Pure functions with **no SQL dependency** — safe to use from Agents, Workflows, Workers, or tests.

- **`hydrateEvent(row)`** — converts a `StoredEvent` SQL row into a typed `SessionEvent`.
- **`dehydrateEvent(event)`** — converts a `SessionEvent` back into a `StoredEvent` for INSERT.
- **`eventToMessage(event)`** — converts a `SessionEvent` into a `ContextMessage` (returns `null` for events that shouldn't appear in LLM context).
- **`messageToEvent(sessionId, msg)`** — converts a `ContextMessage` into a `SessionEvent` (assigns a `crypto.randomUUID()` id, placeholder `seq`).

### `context.ts`

- **`WorkingContext`** — in-memory message array with system instructions. Tracks an internal `_initialCount` so `getNewMessages()` returns only messages added after construction. Thrown away after each request.
- **`buildWorkingContext(events, options?)`** — pure function that maps `SessionEvent[]` through `eventToMessage` and returns a `WorkingContext`. Accepts optional custom mapper via `options.eventToMessage`.

### `session-agent.ts`

`SessionAgent` extends `Agent` and creates the `cf_agents_sessions` and `cf_agents_events` SQL tables in its constructor (guaranteed to run, matching the `Agent` pattern for `cf_agents_state`, `cf_agents_queues`, etc.).

**RPC-safe methods** (return/accept plain serializable objects):

- **`createSession(metadata?)`** — creates a session row, returns the ID.
- **`getSession(sessionId)`** — returns `StoredSession | null`.
- **`listSessions()`** — returns all sessions for this agent.
- **`deleteSession(sessionId)`** — deletes a session and all its events.
- **`loadEvents(sessionId, opts?)`** — loads hydrated `SessionEvent[]` ordered by `seq`. Default limit: 50.
- **`appendEvents(sessionId, events)`** — validates session exists, assigns monotonic `seq` values, inserts rows.
- **`deleteEvents(sessionId, eventIds)`** — deletes specific events by ID.
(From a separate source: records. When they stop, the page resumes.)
(* ===== verification/MemStore.v ===== *)
(** The memory resource store ([crates/flotilla-store-memory/src/in_memory.rs]):
    one partition's objects, versions, events and indexes, and its operations. *)

From Stdlib Require Import Ascii.
From S2P Require Import Text Encoding Address Names.
From S2P Require Import Prelude Ordered Schema Effects Kinds Inverted MessageIndex QueryIndex Digest.
#[local] Open Scope Z_scope.

(** * Watch channels *)

(** [tokio::sync::broadcast], by what it documents: a receiver gets each event
    sent since it subscribed, in order, unless more than the capacity wait. (It
    rounds a capacity up to a power of two; the one used is one.) *)
Inductive Received (E : Type) : Type := Got (e : E) | Lagged | Waiting.
Arguments Got {E}.
Arguments Lagged {E}.
Arguments Waiting {E}.
Class Broadcast := {
  Chan : Type -> Type;
  Rx : Type -> Type;
  chan_new {E} : nat -> Chan E;
  chan_send {E} : E -> Chan E -> Chan E;
  chan_subscribe {E} : Chan E -> Rx E;
  chan_recv {E} : Chan E -> Rx E -> Received E * Rx E;
  capacity {E} : Chan E -> nat;
  attached {E} : Chan E -> Rx E -> Prop;
  unseen {E} : Chan E -> Rx E -> list E;
  capacity_new {E} k : capacity (chan_new (2 ^ k)%nat : Chan E) = (2 ^ k)%nat;
  capacity_send {E} (e : E) c : capacity (chan_send e c) = capacity c;
  subscribe_attached {E} (c : Chan E) : attached c (chan_subscribe c);
  subscribe_unseen {E} (c : Chan E) : unseen c (chan_subscribe c) = [];
  send_attached {E} (e : E) c rx : attached c rx -> attached (chan_send e c) rx;
  send_unseen {E} (e : E) c rx : attached c rx -> unseen (chan_send e c) rx = unseen c rx ++ [e];
  recv_spec {E} (c : Chan E) rx : attached c rx ->
    match unseen c rx with
    | [] => chan_recv c rx = (Waiting, rx)
    | e :: rest =>
        if decide (length (e :: rest) <= capacity c)%nat
        then exists rx', chan_recv c rx = (Got e, rx') /\ attached c rx' /\ unseen c rx' = rest
        else (chan_recv c rx).1 = Lagged
    end;
}.
Definition WATCH_RING_CAPACITY : nat := 256.

(** * A partition *)

Inductive StoredEventKind : Type := EvAdded | EvModified | EvDeleted.
#[export] Instance StoredEventKind_eq_dec : EqDecision StoredEventKind.
Proof. solve_decision. Defined.
Definition kept (k : StoredEventKind) : bool := match k with EvDeleted => false | EvAdded | EvModified => true end.

(** The registered kinds with their queryable fields ([declared_resource_kinds]). *)
Class Declared := declared : list (string * list string).

Section store.
Context {JS : Json} {CR : Carried} {SD : Serde} {MS : MessageSerde} {IX : IndexedSpecs} {SH : Sha256} {BC : Broadcast} {DF : Declared}.
Context {D : Type}.
Implicit Types (k : ResourceKind D).

Record StoredEvent : Type := mkEvent { ev_version : Z; ev_kind : StoredEventKind; ev_object : JValue }.
Record ResourceStore : Type := mkStore {
  rs_queries : QueryIndex;
  rs_messages : MessageIndex;
  rs_objects : gmap string JValue;
  rs_digest : DigestIndex;
  rs_tombstones : gmap string ResourceTombstone;
  rs_next_version : Z;
  rs_watchers : Chan StoredEvent;
  rs_event_log : list StoredEvent;
  rs_compacted_through : Z;
}.
(** [ResourceStore::default]. *)
Definition store_default : ResourceStore := mkStore no_index no_messages ∅ no_digest ∅ 1 (chan_new WATCH_RING_CAPACITY) [] 0.
Definition SE (A : Type) : Type := Eff ResourceError ResourceStore A.

Definition set_objects (m : gmap string JValue) (s : ResourceStore) : ResourceStore :=
  mkStore (rs_queries s) (rs_messages s) m (rs_digest s) (rs_tombstones s) (rs_next_version s) (rs_watchers s) (rs_event_log s) (rs_compacted_through s).
Definition set_tombstones (m : gmap string ResourceTombstone) (s : ResourceStore) : ResourceStore :=
  mkStore (rs_queries s) (rs_messages s) (rs_objects s) (rs_digest s) m (rs_next_version s) (rs_watchers s) (rs_event_log s) (rs_compacted_through s).
Definition set_next_version (n : Z) (s : ResourceStore) : ResourceStore :=
  mkStore (rs_queries s) (rs_messages s) (rs_objects s) (rs_digest s) (rs_tombstones s) n (rs_watchers s) (rs_event_log s) (rs_compacted_through s).

Definition version_text (n : Z) : string := str (u64_to_string n).
(** [current_version]: a saturating subtraction. *)
Definition current_version (s : ResourceStore) : Z := Z.max 0 (rs_next_version s - 1).
(** [allocate_version]; an addition that overflows panics. *)
Definition allocate_version : SE Z := fun s =>
  let version := rs_next_version s in
  if bool_decide (version < u64_max) then (Done version, set_next_version (version + 1) s) else (Panics, s).

(** [push_event]: the indexes, the digest, the bounded log and the watchers. *)
Definition push_event (event : StoredEvent) (max_events : nat) : SE unit := fun s =>
  match value_name (ev_object event) with
  | None => (Panics, s)
  | Some name =>
      let value := if kept (ev_kind event) then Some (ev_object event) else None in
      let version := if kept (ev_kind event) then Some (version_text (ev_version event)) else None in
      let log := rs_event_log s in
      let excess := (length log + 1 - max_events)%nat in
      let compacted := if bool_decide (0 < excess)%nat then from_option ev_version (rs_compacted_through s) (log !! (excess - 1)%nat) else rs_compacted_through s in
      if bool_decide (excess <= length log)%nat then
        (Done tt, mkStore (query_update declared name value (rs_queries s)) (message_update name value (rs_messages s)) (rs_objects s)
          (digest_set name version (rs_digest s)) (rs_tombstones s) (rs_next_version s) (chan_send event (rs_watchers s)) (drop excess log ++ [event]) compacted)
      else (Panics, s)
  end.
(* ===== verification/MemInv.v ===== *)

(** What the memory resource store keeps: its invariant, and that every
    operation keeps it and only appends the events it committed. *)

From Stdlib Require Import Ascii.
From S2P Require Import Text Encoding Address Names.
From S2P Require Import Prelude Ordered Schema Effects Kinds Inverted MessageIndex QueryIndex Digest MemStore.
#[local] Open Scope Z_scope.

Section invariant.
Context {JS : Json} {CR : Carried} {SD : Serde} {MS : MessageSerde} {IX : IndexedSpecs} {SH : Sha256} {BC : Broadcast} {DF : Declared}.
Context {D : Type}.
Implicit Types (k : ResourceKind D).
(** How many events the partition keeps: at least one. *)
Context (retained : nat).
Hypothesis Hret : (1 <= retained)%nat.


(** What an event does to the objects. *)
Definition event_value (e : StoredEvent) : option JValue := if kept (ev_kind e) then Some (ev_object e) else None.
Definition apply_event (objects : gmap string JValue) (e : StoredEvent) : gmap string JValue :=
  match value_name (ev_object e) with Some name => put_object name (event_value e) objects | None => objects end.
Definition apply_events (es : list StoredEvent) (objects : gmap string JValue) : gmap string JValue := foldl apply_event objects es.
Definition versions_of (objects : gmap string JValue) : gmap string string := omap value_version objects.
**Local-only methods** (not for RPC — class instances lose methods over serialization):

- **`buildWorkingContext(sessionId, opts?)`** — loads events + builds a `WorkingContext`. **Local use only** — do not call via RPC.
- **`persistWorkingContext(sessionId, ctx)`** — extracts new messages from a `WorkingContext`, converts to events, and appends them.

### `adapters/workers-ai.ts`

Stateless adapter for Cloudflare Workers AI chat completions format. Converts system instructions into a single system message, maps `ContextMessage` to `WorkersAIChatMessage`, and formats structured `toolCalls` into Workers AI's `tool_calls` array (with `type: "function"` and stringified `arguments`).

## SQL Schema

```sql
CREATE TABLE IF NOT EXISTS cf_agents_sessions (
id TEXT PRIMARY KEY NOT NULL,
agent_id TEXT NOT NULL,
created_at INTEGER NOT NULL, -- ms since epoch
updated_at INTEGER NOT NULL, -- ms since epoch
metadata TEXT -- JSON
);

CREATE TABLE IF NOT EXISTS cf_agents_events (
id TEXT PRIMARY KEY NOT NULL,
session_id TEXT NOT NULL,
seq INTEGER NOT NULL, -- monotonic insertion order within session
action TEXT NOT NULL,
content TEXT,
metadata TEXT, -- JSON
created_at INTEGER NOT NULL -- ms since epoch
);

CREATE INDEX IF NOT EXISTS idx_events_session_seq
ON cf_agents_events(session_id, seq);
```

## Usage

### Inside the Agent

```ts
class MyAgent extends SessionAgent<Env> {
async handleUserMessage(sessionId: string, userMessage: string) {
const ctx = this.buildWorkingContext(sessionId, {
systemInstructions: ["You are a helpful assistant."],
limit: 10
});
ctx.addMessage({ role: "user", content: userMessage });

const modelInput = workersAIAdapter.toModelMessages(
ctx.systemInstructions,
ctx.messages
);
const response = await this.env.AI.run(
"@cf/meta/llama-3-8b-instruct",
modelInput
);

ctx.addMessage({ role: "assistant", content: response.response });
this.persistWorkingContext(sessionId, ctx);

return response.response;
}
}
```

### From a Workflow (via RPC)

```ts
const agent = await getAgentByName<SessionAgent>(env.MY_AGENT, "agent-id");

// RPC — returns plain serializable data
const events = await agent.loadEvents(sessionId, { limit: 10 });

// Build context locally (pure function, no RPC)
const ctx = buildWorkingContext(events, {
systemInstructions: ["You are a helpful assistant."]
});
ctx.addMessage({ role: "user", content: userMessage });

// ... call LLM, accumulate messages ...

// Persist new messages back via RPC
const newEvents = ctx
.getNewMessages()
.map((msg) => messageToEvent(sessionId, msg));
await agent.appendEvents(sessionId, newEvents);
```

## Testing

Tests use Vitest with a node environment config (`__tests__/vitest.config.ts`). Run with:

```sh
npx vitest run --config src/experimental/memory/__tests__/vitest.config.ts
```

- **`utils.test.ts`** — 26 tests: hydrate/dehydrate roundtrips, event↔message mapping, edge cases.
- **`context.test.ts`** — 11 tests: WorkingContext construction, new message tracking, custom mappers.
- **`adapters.test.ts`** — 8 tests: Workers AI format, tool calls, full agentic loop conversation.

## Known Limitations

> This module is experimental. Expect breaking changes.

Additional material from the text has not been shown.